Перечень основных исследований, посвященных тургеневской редактуре сборника 1856 г., см. в работе: [Генералова, Кошелев, Петрова 2002, с. 410].

21

В. А. Кошелев, напротив, склонен считать, что многозначное слово прах лучше пыли и что в «тургеневской» редакции возник нетерпимый повтор: пыль — в пыли; см.: [Кошелев 2001а, 160]; ранее эти же замечания высказывал Н. Н. Скатов [Скатов 1981, с. 138–141]. Эти соображения, по- моему, малоубедительны: слово прах действительно обременено «ненужными» в этом контексте оттенками значения, связанными со смертью, и принадлежит к высокому стилевому регистру, диссонирующему со стилем стихотворения в целом; повтор же слова пыль — уместное эмоциональное усиление.

22

Ср. замечания Е. Г. Эткинда о стихотворении «Только в мире и есть, что тенистый…» (1883): [Эткинд 1998, с. 55–56].

23

Как и в других случаях, текст приводится по изд.: [Фет 1959]. В сборнике 1856 г. текст стихотворения имеет ряд пунктуационных отличий: после строки «И лобзания, и слезы» — не запятая, а тире; после восклицательного знака в конце последней строки — не две, а три точки. См.: [Фет 2002, т. I, с. 198].

24

Из последних исследований по этой теме см., например: [Кошелев 2001а]. Из работ прежних лет — [Колпакова 1927, с. 189–197].

25

И. С. Кузнецов указал на неудачность соседства двух выражений с переносными смыслами — тропов «шепот сердца» (метафора) и «уст дыханье» (метонимия) и на затрудненность произношения в первом стихе (уст дыханье). См.: (Кузнецов 1995].

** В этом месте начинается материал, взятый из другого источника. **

(* ===== verification/Il2CppMetadata.v ===== *)
(** * Unity's il2cpp metadata

    Models the parser of [src/analysis/il2cpp_metadata.cpp] on the bytes of a
    [global-metadata.dat], an untrusted input.  Reads through the raw pointer are [Undefined]
    outside the file, and so is the overflow of a signed index.  A loop that ran out of fuel would
    be [Undefined] too, so that a parse shown to return shows its fuel enough. *)

From S2P Require Import Prelude.
#[local] Open Scope Z_scope.

Record Il2CppFieldDef := mkField { fd_name : bytes; fd_typeIndex : Z; fd_token : Z }.
Record Il2CppMethodDef := mkMethod { md_name : bytes; md_token : Z }.
Record Il2CppTypeDef := mkType {
  td_name : bytes; td_namespaceName : bytes; td_fields : list Il2CppFieldDef; td_methods : list Il2CppMethodDef; td_token : Z; td_parentTypeIndex : Z }.
Record Il2CppImageDef := mkImage { id_name : bytes; id_typeStart : Z; id_typeCount : Z }.
Record Il2CppMetadata := mkMetadata {
  me_version : Z; me_strings : list bytes; me_stringLiterals : list bytes; me_tablesDecoded : bool; me_types : list Il2CppTypeDef; me_images : list Il2CppImageDef }.

(** [kLayoutByrefless], the only layout: the sizes of the records and their fields. *)
Definition typeDefSize : Z := 88.
Definition imageSize : Z := 40.
Definition kFieldRecSize : Z := 12.
Definition layoutFor (version : Z) : bool := (27 <=? version) && (version <=? 31).
Definition kIl2CppMagic : Z := 4205910959.

Section Metadata.
Context (data : bytes).

Definition rd (n o : Z) : outcome Z := let* s := subspan data o n in Ret (le_val s).
Notation rdU16 := (rd 2).
Notation rdU32 := (rd 4).
Definition rdI32 (o : Z) : outcome Z := let* v := rdU32 o in Ret (i32 v).
Definition regionValid (off size : Z) : bool := (0 <=? off) && (0 <=? size) && (off + size <=? len data).
(** [strnlen] and the copy: the bytes at [o] up to a NUL, [n] at most. *)
Fixpoint beforeNul (s : bytes) : bytes := match s with [] => [] | c :: s => if c =? 0 then [] else c :: beforeNul s end.
Definition stringAt (strOff strSize idx : Z) : outcome bytes :=
  if (idx <? 0) || (strSize <=? idx) then Ret [] else let* s := subspan data (strOff + idx) (Z.min (strSize - idx) 1024) in Ret (beforeNul s).

(** A loop over [n] records that collects what each gives, from index [k]. *)
Fixpoint recordLoop {A} (body : Z → outcome A) (n : nat) (k : Z) : outcome (list A) :=
  match n with
  | O => Ret []
  | S n => let* a := body k in let* rest := recordLoop body n (k + 1) in Ret (a :: rest)
  end.
Definition sumLoop (body : Z → outcome Z) (n : nat) : outcome Z := let* l := recordLoop body n 0 in Ret (foldr Z.add 0 l).

Section Tables.
Context (strOff strSize : Z).
Definition fieldAt (fieldsOff k : Z) : outcome Il2CppFieldDef :=
  let rec := fieldsOff + k * kFieldRecSize in
  let* nameIndex := rdI32 rec in
  let* name := stringAt strOff strSize nameIndex in
  let* typeIndex := rdI32 (rec + 4) in
  let* token := rdU32 (rec + 8) in
  Ret (mkField name typeIndex token).
(** The types from [k] on; [copied] counts the fields copied so far. *)
Fixpoint typeLoop (tdOff nFields : Z) (allFields : list Il2CppFieldDef) (n : nat) (k copied : Z) : outcome (list Il2CppTypeDef) :=
  match n with
  | O => Ret []
  | S n =>
      let rec := tdOff + k * typeDefSize in
      let* nameIndex := rdI32 rec in
      let* name := stringAt strOff strSize nameIndex in
      let* namespaceIndex := rdI32 (rec + 4) in
      let* namespaceName := stringAt strOff strSize namespaceIndex in
      let* token := rdU32 (rec + 84) in
      let* parent := rdI32 (rec + 16) in
      let* fieldStart := rdI32 (rec + 32) in
      let* fieldCount := rdU16 (rec + 68) in
      let copies := (0 <=? fieldStart) && (fieldStart + fieldCount <=? nFields) && (copied + fieldCount <=? nFields) in
      let* fields := if copies then subspan allFields fieldStart fieldCount else Ret [] in
      let* rest := typeLoop tdOff nFields allFields n (k + 1) (if copies then copied + fieldCount else copied) in
      Ret (mkType name namespaceName fields [] token parent :: rest)
  end.
(** The offset of a method's token in the first record. *)
Fixpoint tokenLoop (fuel : nat) (mOff recSize o : Z) : outcome (option Z) :=
  match fuel with
  | O => Undefined
  | S fuel =>
      if (8 <=? recSize) && (o + 4 <=? recSize) then
        let* v := rdU32 (mOff + o) in
        if (Z.shiftr v 24 =? 6) && negb (Z.land v 16777215 =? 0) then Ret (Some o) else tokenLoop fuel mOff recSize (o + 4)
      else Ret None
  end.
Definition methodAt (mOff recSize tokenOff mStart j : Z) : outcome Il2CppMethodDef :=
  let mrec := mOff + (mStart + j) * recSize in
  let* nameIndex := rdI32 mrec in
  let* name := stringAt strOff strSize nameIndex in
  let* token := rdU32 (mrec + tokenOff) in
  Ret (mkMethod name token).
Definition withMethods (t : Il2CppTypeDef) (methods : list Il2CppMethodDef) : Il2CppTypeDef :=
  mkType (td_name t) (td_namespaceName t) (td_fields t) methods (td_token t) (td_parentTypeIndex t).
Definition kMaxMethodNameBytes : Z := 268435456.
Fixpoint methodLoop (tdOff mOff recSize tokenOff totalMethods : Z) (types : list Il2CppTypeDef) (k nameBytes : Z) : outcome (list Il2CppTypeDef) :=
  match types with
  | [] => Ret []
  | t :: rest =>
      if kMaxMethodNameBytes <=? nameBytes then Ret types else
      let trec := tdOff + k * typeDefSize in
      let* mStart := rdI32 (trec + 36) in
      let* mCount := rdU16 (trec + 64) in
      if (mStart <? 0) || (totalMethods <? mStart + mCount) then
        let* rest := methodLoop tdOff mOff recSize tokenOff totalMethods rest (k + 1) nameBytes in Ret (t :: rest)
      else
        let* methods := recordLoop (methodAt mOff recSize tokenOff mStart) (Z.to_nat mCount) 0 in
        let nameBytes := nameBytes + foldr Z.add 0 ((λ m, len (md_name m)) <$> methods) in
        let* rest := methodLoop tdOff mOff recSize tokenOff totalMethods rest (k + 1) nameBytes in Ret (withMethods t methods :: rest)
  end.
Definition decodeMethods (tdOff : Z) (types : list Il2CppTypeDef) : outcome (list Il2CppTypeDef) :=
  if len data <? 56 then Ret types else
  let* mOff := rdI32 48 in
  let* mSize := rdI32 52 in
  if negb (regionValid mOff mSize) || (mSize <=? 0) then Ret types else
  let* totalMethods := sumLoop (λ k, rdU16 (tdOff + k * typeDefSize + 64)) (length types) in
  if (totalMethods <=? 0) || negb (mSize mod totalMethods =? 0) then Ret types else
  let recSize := mSize / totalMethods in
  let* tokenOff := tokenLoop (S (Z.to_nat recSize)) mOff recSize 0 in
  match tokenOff with
  | None => Ret types
  | Some tokenOff => methodLoop tdOff mOff recSize tokenOff totalMethods types 0 0
  end.
Definition imageAt (imgOff nTypes k : Z) : outcome Il2CppImageDef :=
  let rec := imgOff + k * imageSize in
  let* nameIndex := rdI32 rec in
  let* name := stringAt strOff strSize nameIndex in
  let* typeStart := rdU32 (rec + 8) in
  let* typeCount := rdU32 (rec + 12) in
  Ret (if typeStart + typeCount <=? nTypes then mkImage name typeStart typeCount else mkImage name 0 0).
(** The types and images, [None] when the tables are not decoded. *)
Definition decodeTables (version : Z) : outcome (option (list Il2CppTypeDef * list Il2CppImageDef)) :=
  if negb (layoutFor version) || (len data <? 176) then Ret None else
  let* fieldsOff := rdI32 96 in
  let* fieldsSize := rdI32 100 in
  let* tdOff := rdI32 160 in
  let* tdSize := rdI32 164 in
  let* imgOff := rdI32 168 in
  let* imgSize := rdI32 172 in
  if negb (regionValid fieldsOff fieldsSize) || negb (regionValid tdOff tdSize) || negb (regionValid imgOff imgSize) then Ret None else
  let nImages := imgSize / imageSize in
  let* totalTypes := sumLoop (λ k, rdU32 (imgOff + k * imageSize + 12)) (Z.to_nat nImages) in
  if totalTypes =? 0 then Ret None else
  if tdSize / typeDefSize <? totalTypes then Ret None else
  if negb (tdSize =? totalTypes * typeDefSize) then Ret None else
  let nFields := fieldsSize / kFieldRecSize in
  let* allFields := recordLoop (fieldAt fieldsOff) (Z.to_nat nFields) 0 in
  let* types := typeLoop tdOff nFields allFields (Z.to_nat totalTypes) 0 0 in
  let* types := decodeMethods tdOff types in
  let* images := recordLoop (imageAt imgOff totalTypes) (Z.to_nat nImages) 0 in
  Ret (Some (types, images)).
End Tables.

Definition isIl2CppMetadata : outcome bool := if len data <? 4 then Ret false else let* m := rdU32 0 in Ret (m =? kIl2CppMagic).
Definition il2cppTablesSupported (version : Z) : bool := layoutFor version.
Definition kMaxStrings : Z := 8388608.
(** The identifiers from index [i] on; [count] of them were found. *)
Fixpoint poolLoop (fuel : nat) (strOff strSize i count : Z) : outcome (list bytes) :=
  match fuel with
  | O => Undefined
  | S fuel =>
      if (i <? strSize) && (count <? kMaxStrings) then
        let maxLen := strSize - i in
        let* s := subspan data (strOff + i) maxLen in
        let t := beforeNul s in
        let here := if len t =? 0 then [] else [t] in
        if len t =? maxLen then Ret here else
        let* rest := poolLoop fuel strOff strSize (i + len t + 1) (count + len here) in Ret (here ++ rest)
      else Ret []
  end.
Fixpoint literalLoop (fuel : nat) (litOff litSize litDataOff litDataSize i copied : Z) : outcome (list bytes) :=
  match fuel with
  | O => Undefined
  | S fuel =>
      if 2 ^ 31 <=? i + 8 then Undefined else
      if i + 8 <=? litSize then
        let* length := rdU32 (litOff + i) in
        let* dataIndex := rdI32 (litOff + i + 4) in
        if (dataIndex <? 0) || (litDataSize <? dataIndex + length) then literalLoop fuel litOff litSize litDataOff litDataSize (i + 8) copied else
        if litDataSize <? copied + length then Ret [] else
        let* s := subspan data (litDataOff + dataIndex) length in
        let* rest := literalLoop fuel litOff litSize litDataOff litDataSize (i + 8) (copied + length) in Ret (s :: rest)
      else Ret []
  end.
Definition parseIl2CppMetadata : outcome (option Il2CppMetadata) :=
  if len data <? 32 then Ret None else
  let* magic := rdU32 0 in
  if negb (magic =? kIl2CppMagic) then Ret None else
  let* version := rdI32 4 in
  let* strOff := rdI32 24 in
  let* strSize := rdI32 28 in
  if negb (regionValid strOff strSize) then Ret None else
  let* strings := poolLoop (S (Z.to_nat strSize)) strOff strSize 0 0 in
  let* litOff := rdI32 8 in
  let* litSize := rdI32 12 in
  let* litDataOff := rdI32 16 in
  let* litDataSize := rdI32 20 in
  let* literals := if regionValid litOff litSize && regionValid litDataOff litDataSize
    then literalLoop (S (Z.to_nat (litSize / 8))) litOff litSize litDataOff litDataSize 0 0 else Ret [] in
  let* tables := decodeTables strOff strSize version in
  Ret (Some (match tables with
             | Some (types, images) => mkMetadata version strings literals true types images
             | None => mkMetadata version strings literals false [] []
             end)).
End Metadata.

В. А. Кошелев, оспаривая это мнение, отдает безусловное художественное предпочтение тексту ранней редакции, в частности потому, что в ее первой строфе содержалась столь дорогая для Фета «семантика „любовного молчания“», в позднейшей редакции утраченная; «эта семантика заключается в простой мысли о том, что невозможно до конца выразить чувство любви, о том, что красота этого чувства независима и невыразима никакой, сколь угодно красноречивой „речью“». Вывод: «Словом, и в этом случае тургеневское „вычищение“ штанов (так И. С. Тургенев назвал свою редакторскую работу в шутливом стихотворном экспромте. — А.Р.) Фета оказалось довольно двусмысленной услугой поэту» [Кошелев 2001а, с. 171, 172, 176]. Автора этих строк его соображения не убеждают, в том числе потому, что исследователь отказывается рассматривать «приобретения», характерные для поздней редакции. Выражение «шепот сердца» отнюдь не является открытием Фета. Почти тождественное словосочетание встречается у А. С. Хомякова («И сердце шепчет: вот она» — «Признание» [Хомяков 1969, с. 86]). См. подробнее: [Ранчин 2009, с. 213–219].

26

Граф Л. Н. Толстой отмечал манерность этого образа (запись его секретаря В. Ф. Булгакова запись от 16 февраля 1910 г.): «Лев Николаевич продекламировал стихотворение Фета „Шепот, робкое дыханье…“.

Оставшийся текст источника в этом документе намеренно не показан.